EXERCISE DETAILS – In this exercise, set down every entry that follows exactly as it appears.

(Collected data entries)
Lemma rewrite_rows_did writes deletes refs db G out es tx1 :
  let names := (write_table <$> writes) ++ (del_table <$> deletes) in
  Forall user_table names → Forall utf8_write writes → Forall utf8_del deletes → Forall blob_ok refs →
  did G (λ _, False) db [] G db →
  rewrite_rows c (foldr bset_insert [] names) writes deletes refs db = Ok ((out, es), tx1) →
  ∃ G1, did G (λ _, False) db es G1 tx1.
Proof.
  intros names Hn Uw Ud Ub I E. pose proof Hn as [Hw Hd]%Forall_app. rewrite Forall_fmap in Hw; rewrite Forall_fmap in Hd.
  rewrite Forall_forall in Hw; rewrite Forall_forall in Hd; rewrite Forall_forall in Uw; rewrite Forall_forall in Ud. unfold rewrite_rows in E.
  apply M_bind_ok in E as (es1 & tx & E1 & E). eapply did_delete_silent in E1; [| |exact I].
  2: { apply Forall_forall. intros d Hin. split; [exact (Hd d Hin)|exact (Ud d Hin)]. }
  apply M_bind_ok in E as (es2 & tx2 & E2 & E). eapply did_put_blobs in E2; [|done|exact E1].
  apply M_bind_ok in E as ([] & tx3 & E3 & E). eapply did_put_silent_all in E3; [| |exact E2].
  2: { apply Forall_forall. intros w Hin. exact (Hw w Hin). }
  apply M_bind_ok in E as (es4 & tx4 & E4 & [= <- <- <-]). eapply did_reset_each in E4 as [G1 I1]; [| |exact E3].
  - exists G1. eapply did_weaken; [exact I1|]. intros t [Ht Hno]. apply Hno, elem_of_tables, elem_of_app. tauto.
  - apply Forall_forall. intros t Ht. rewrite elem_of_tables in Ht. split; [rewrite Forall_forall in Hn; exact (Hn t Ht)|].
    apply elem_of_app in Ht as [(w & -> & Hin)%list_elem_of_fmap|(d & -> & Hin)%list_elem_of_fmap];
      [apply (Uw w Hin)|apply (Ud d Hin)].
Qed.

Lemma publish_rows_did table id blob metadata db G out es tx1 : name_ok table id → utf8_valid (b_id blob) = true →
  b_size blob < U64 → did G (λ _, False) db [] G db →
  publish_rows table id blob metadata db = Ok ((out, es), tx1) → did G (λ _, False) db es G tx1.
Proof.
  intros Hn Hb Hs I E. unfold publish_rows in E. apply M_bind_ok in E as (e & tx & E1 & E).
  eapply did_blob_put in E1; [|exact I|apply Hn|apply Hn|done..]. destruct metadata as [v|]; [|by m_inv].
  apply M_bind_ok in E as ([] & tx' & E2 & [= <- <- <-]). exact (did_put_row _ _ _ _ _ _ _ _ _ _ E1 Hn E2).
Qed.

(** ** Writes of the manager *)

(** There are sequence numbers left for what the body logs. *)
Definition room {A} (f : M (A * list ChangeKind)) (db : Tx) : Prop :=
  ∀ out es tx1 h, f db = Ok ((out, es), tx1) → read_number db (lit "head") = Ok h → h + len es + 1 < U64.

Lemma db_inv_start db L : db_inv db L → ∃ G, snaps_ok db (l_changes L) G ∧ did G (λ _, False) db [] G db.
Proof. intros I. destruct (v_snaps _ _ I) as [G Sn]. exists G. split; [done|]. apply did_start; [apply Sn..|apply I]. Qed.

Lemma data_did {A} (f : M (A * list ChangeKind)) db L : db_inv db L → room f db →
  (∀ G out es tx1, did G (λ _, False) db [] G db → f db = Ok ((out, es), tx1) → ∃ G1, did G (λ _, False) db es G1 tx1) →
  ∀ out es tx1, f db = Ok ((out, es), tx1) → body_did db L es tx1.
Proof.
  intros I Hr Hf out es tx1 E. destruct (db_inv_start _ _ I) as (G & Sn & D0). destruct (Hf _ _ _ _ D0 E) as [G1 Dd].
  exists db, L, G, G1. split_and!; try done; [by apply keeps_refl|].
  apply (Hr _ _ _ _ E). unfold read_number. apply number_in_ok. apply (v_log _ _ I).
Qed.

Lemma set_db_same m : set_db (m_db m) m = m.
Proof. by destruct m. Qed.

Lemma journal_write_keeps {A} (f : M (A * list ChangeKind)) m L r m' : db_inv (m_db m) L →
  (∀ out es tx1, f (m_db m) = Ok ((out, es), tx1) → body_did (m_db m) L es tx1) → journal_write c f m = (r, m') →
  match r with
  | Err _ => m' = m
  | Ok out => ∃ es tx1 L', f (m_db m) = Ok ((out, es), tx1) ∧ m' = set_db (m_db m') m ∧
      keeps (m_db m) L (m_db m') L' ∧ l_head L' = l_head L + len es ∧ ∀ t, user_table t → rows (m_db m') t = rows tx1 t
  end.
Proof.
  intros I Hf E. unfold journal_write, get_db in E. destruct (m_open m); [|by injection E as <- <-].
  destruct (write_with_sink _ _ _ _) as [res db'] eqn:Ew. injection E as <- <-.
  pose proof (write_did _ _ _ _ _ _ _ I Hf Ew) as Hw. destruct res as [[out ev]|e]; simpl.
  - destruct Hw as (es & tx1 & L' & ? & ? & ? & ?). exists es, tx1, L'. done.
  - subst. apply set_db_same.
Qed.

Definition names_of (writes : list Write) (deletes : list Del) : list str :=
  (write_table <$> writes) ++ (del_table <$> deletes).

Lemma apply_keeps writes deletes m L r m' : db_inv (m_db m) L → Forall utf8_write writes → Forall utf8_del deletes →
  room (change_rows c writes deletes) (m_db m) → apply_changes c writes deletes m = (r, m') →
  match r with
  | Err _ => m' = m
  | Ok removed => length removed = length deletes ∧ m_open m' = m_open m ∧
      m_cache m' = cache_changes c writes deletes (m_cache m) ∧
      (∀ t k, user_table t → store_of (m_db m') t k = after_deletes deletes t k (after_writes writes t k (store_of (m_db m) t k))) ∧
      ∃ L', keeps (m_db m) L (m_db m') L' ∧ l_head L' <= l_head L + len writes + 2 * len deletes
  end.
Proof.
  intros I Uw Ud Hr E. unfold apply_changes in E. fold (names_of writes deletes) in E.
  destruct (validate_tables (names_of writes deletes)) as [[]|] eqn:Ev; [|by injection E as <- <-]. cbn [rbind] in E.
  destruct (get_db c m); [|by injection E as <- <-]. cbn [rbind] in E.
  destruct (ensure_writable c) as [[]|]; [|by injection E as <- <-].
  destruct (journal_write c (change_rows c writes deletes) m) as [[rm|e] m1] eqn:Ej;
    injection E as <- <-; eapply journal_write_keeps in Ej; try done.
  1: destruct Ej as (es & tx1 & L' & Ef & Em & K & Hh & Hrows); pose proof (change_rows_len _ _ _ _ _ _ Ef).
  1: destruct (change_rows_store _ _ _ _ _ _ Ef) as [Hs Hl]; split_and!; [done|by rewrite Em|by rewrite Em| |exists L'; split; [done|lia]].
  1: intros t k Ht; unfold store_of at 1; simpl; rewrite Hrows by done; apply Hs.
  all: apply data_did; [done..|]; intros G out es' tx' D0 Ef'; exists G;
    eapply change_rows_did; [by apply validate_tables_ok|done..].
Qed.

(** ** The cache *)

(** The cache never disagrees with the file, for user tables whose name has no colon. *)
Definition coherent (m : Manager) : Prop :=
  has_cache c = true → ∀ t k, user_table t → no_colon t →
    known (m_cache m !! cache_key t k) (store_of (m_db m) t k).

RESPONSE AREA –
Lemma rewrite_rows_did writes deletes refs db G out es tx1 :
  let names := (write_table <$> writes) ++ (del_table <$> deletes) in
  Forall user_table names → Forall utf8_write writes → Forall utf8_del deletes → Forall blob_ok refs →
  did G (λ _, False) db [] G db →
  rewrite_rows c (foldr bset_insert [] names) writes deletes refs db = Ok ((out, es), tx1) →
  ∃ G1, did G (λ _, False) db es G1 tx1.
Proof.
  intros names Hn Uw Ud Ub I E. pose proof Hn as [Hw Hd]%Forall_app. rewrite Forall_fmap in Hw; rewrite Forall_fmap in Hd.
  rewrite Forall_forall in Hw; rewrite Forall_forall in Hd; rewrite Forall_forall in Uw; rewrite Forall_forall in Ud. unfold rewrite_rows in E.
  apply M_bind_ok in E as (es1 & tx & E1 & E). eapply did_delete_silent in E1; [| |exact I].
  2: { apply Forall_forall. intros d Hin. split; [exact (Hd d Hin)|exact (Ud d Hin)]. }
  apply M_bind_ok in E as (es2 & tx2 & E2 & E). eapply did_put_blobs in E2; [|done|exact E1].
  apply M_bind_ok in E as ([] & tx3 & E3 & E). eapply did_put_silent_all in E3; [| |exact E2].
  2: { apply Forall_forall. intros w Hin. exact (Hw w Hin). }
  apply M_bind_ok in E as (es4 & tx4 & E4 & [= <- <- <-]). eapply did_reset_each in E4 as [G1 I1]; [| |exact E3].
  - exists G1. eapply did_weaken; [exact I1|]. intros t [Ht Hno]. apply Hno, elem_of_tables, elem_of_app. tauto.
  - apply Forall_forall. intros t Ht. rewrite elem_of_tables in Ht. split; [rewrite Forall_forall in Hn; exact (Hn t Ht)|].
    apply elem_of_app in Ht as [(w & -> & Hin)%list_elem_of_fmap|(d & -> & Hin)%list_elem_of_fmap];
      [apply (Uw w Hin)|apply (Ud d Hin)].
Qed.

Lemma publish_rows_did table id blob metadata db G out es tx1 : name_ok table id → utf8_valid (b_id blob) = true →
  b_size blob < U64 → did G (λ _, False) db [] G db →
  publish_rows table id blob metadata db = Ok ((out, es), tx1) → did G (λ _, False) db es G tx1.
Proof.
  intros Hn Hb Hs I E. unfold publish_rows in E. apply M_bind_ok in E as (e & tx & E1 & E).
  eapply did_blob_put in E1; [|exact I|apply Hn|apply Hn|done..]. destruct metadata as [v|]; [|by m_inv].
  apply M_bind_ok in E as ([] & tx' & E2 & [= <- <- <-]). exact (did_put_row _ _ _ _ _ _ _ _ _ _ E1 Hn E2).
Qed.

(** ** Writes of the manager *)

(** There are sequence numbers left for what the body logs. *)
Definition room {A} (f : M (A * list ChangeKind)) (db : Tx) : Prop :=
  ∀ out es tx1 h, f db = Ok ((out, es), tx1) → read_number db (lit "head") = Ok h → h + len es + 1 < U64.

Lemma db_inv_start db L : db_inv db L → ∃ G, snaps_ok db (l_changes L) G ∧ did G (λ _, False) db [] G db.
Proof. intros I. destruct (v_snaps _ _ I) as [G Sn]. exists G. split; [done|]. apply did_start; [apply Sn..|apply I]. Qed.

Lemma data_did {A} (f : M (A * list ChangeKind)) db L : db_inv db L → room f db →
  (∀ G out es tx1, did G (λ _, False) db [] G db → f db = Ok ((out, es), tx1) → ∃ G1, did G (λ _, False) db es G1 tx1) →
  ∀ out es tx1, f db = Ok ((out, es), tx1) → body_did db L es tx1.
Proof.
  intros I Hr Hf out es tx1 E. destruct (db_inv_start _ _ I) as (G & Sn & D0). destruct (Hf _ _ _ _ D0 E) as [G1 Dd].
  exists db, L, G, G1. split_and!; try done; [by apply keeps_refl|].
  apply (Hr _ _ _ _ E). unfold read_number. apply number_in_ok. apply (v_log _ _ I).
Qed.

Lemma set_db_same m : set_db (m_db m) m = m.
Proof. by destruct m. Qed.

Lemma journal_write_keeps {A} (f : M (A * list ChangeKind)) m L r m' : db_inv (m_db m) L →
  (∀ out es tx1, f (m_db m) = Ok ((out, es), tx1) → body_did (m_db m) L es tx1) → journal_write c f m = (r, m') →
  match r with
  | Err _ => m' = m
  | Ok out => ∃ es tx1 L', f (m_db m) = Ok ((out, es), tx1) ∧ m' = set_db (m_db m') m ∧
      keeps (m_db m) L (m_db m') L' ∧ l_head L' = l_head L + len es ∧ ∀ t, user_table t → rows (m_db m') t = rows tx1 t
  end.
Proof.
  intros I Hf E. unfold journal_write, get_db in E. destruct (m_open m); [|by injection E as <- <-].
  destruct (write_with_sink _ _ _ _) as [res db'] eqn:Ew. injection E as <- <-.
  pose proof (write_did _ _ _ _ _ _ _ I Hf Ew) as Hw. destruct res as [[out ev]|e]; simpl.
  - destruct Hw as (es & tx1 & L' & ? & ? & ? & ?). exists es, tx1, L'. done.
  - subst. apply set_db_same.
Qed.

Definition names_of (writes : list Write) (deletes : list Del) : list str :=
  (write_table <$> writes) ++ (del_table <$> deletes).

Lemma apply_keeps writes deletes m L r m' : db_inv (m_db m) L → Forall utf8_write writes → Forall utf8_del deletes →
  room (change_rows c writes deletes) (m_db m) → apply_changes c writes deletes m = (r, m') →
  match r with
  | Err _ => m' = m
  | Ok removed => length removed = length deletes ∧ m_open m' = m_open m ∧
      m_cache m' = cache_changes c writes deletes (m_cache m) ∧
      (∀ t k, user_table t → store_of (m_db m') t k = after_deletes deletes t k (after_writes writes t k (store_of (m_db m) t k))) ∧
      ∃ L', keeps (m_db m) L (m_db m') L' ∧ l_head L' <= l_head L + len writes + 2 * len deletes
  end.
Proof.
  intros I Uw Ud Hr E. unfold apply_changes in E. fold (names_of writes deletes) in E.
  destruct (validate_tables (names_of writes deletes)) as [[]|] eqn:Ev; [|by injection E as <- <-]. cbn [rbind] in E.
  destruct (get_db c m); [|by injection E as <- <-]. cbn [rbind] in E.
  destruct (ensure_writable c) as [[]|]; [|by injection E as <- <-].
  destruct (journal_write c (change_rows c writes deletes) m) as [[rm|e] m1] eqn:Ej;
    injection E as <- <-; eapply journal_write_keeps in Ej; try done.
  1: destruct Ej as (es & tx1 & L' & Ef & Em & K & Hh & Hrows); pose proof (change_rows_len _ _ _ _ _ _ Ef).
  1: destruct (change_rows_store _ _ _ _ _ _ Ef) as [Hs Hl]; split_and!; [done|by rewrite Em|by rewrite Em| |exists L'; split; [done|lia]].
  1: intros t k Ht; unfold store_of at 1; simpl; rewrite Hrows by done; apply Hs.
  all: apply data_did; [done..|]; intros G out es' tx' D0 Ef'; exists G;
    eapply change_rows_did; [by apply validate_tables_ok|done..].
Qed.

(** ** The cache *)

(** The cache never disagrees with the file, for user tables whose name has no colon. *)
Definition coherent (m : Manager) : Prop :=
  has_cache c = true → ∀ t k, user_table t → no_colon t →
    known (m_cache m !! cache_key t k) (store_of (m_db m) t k).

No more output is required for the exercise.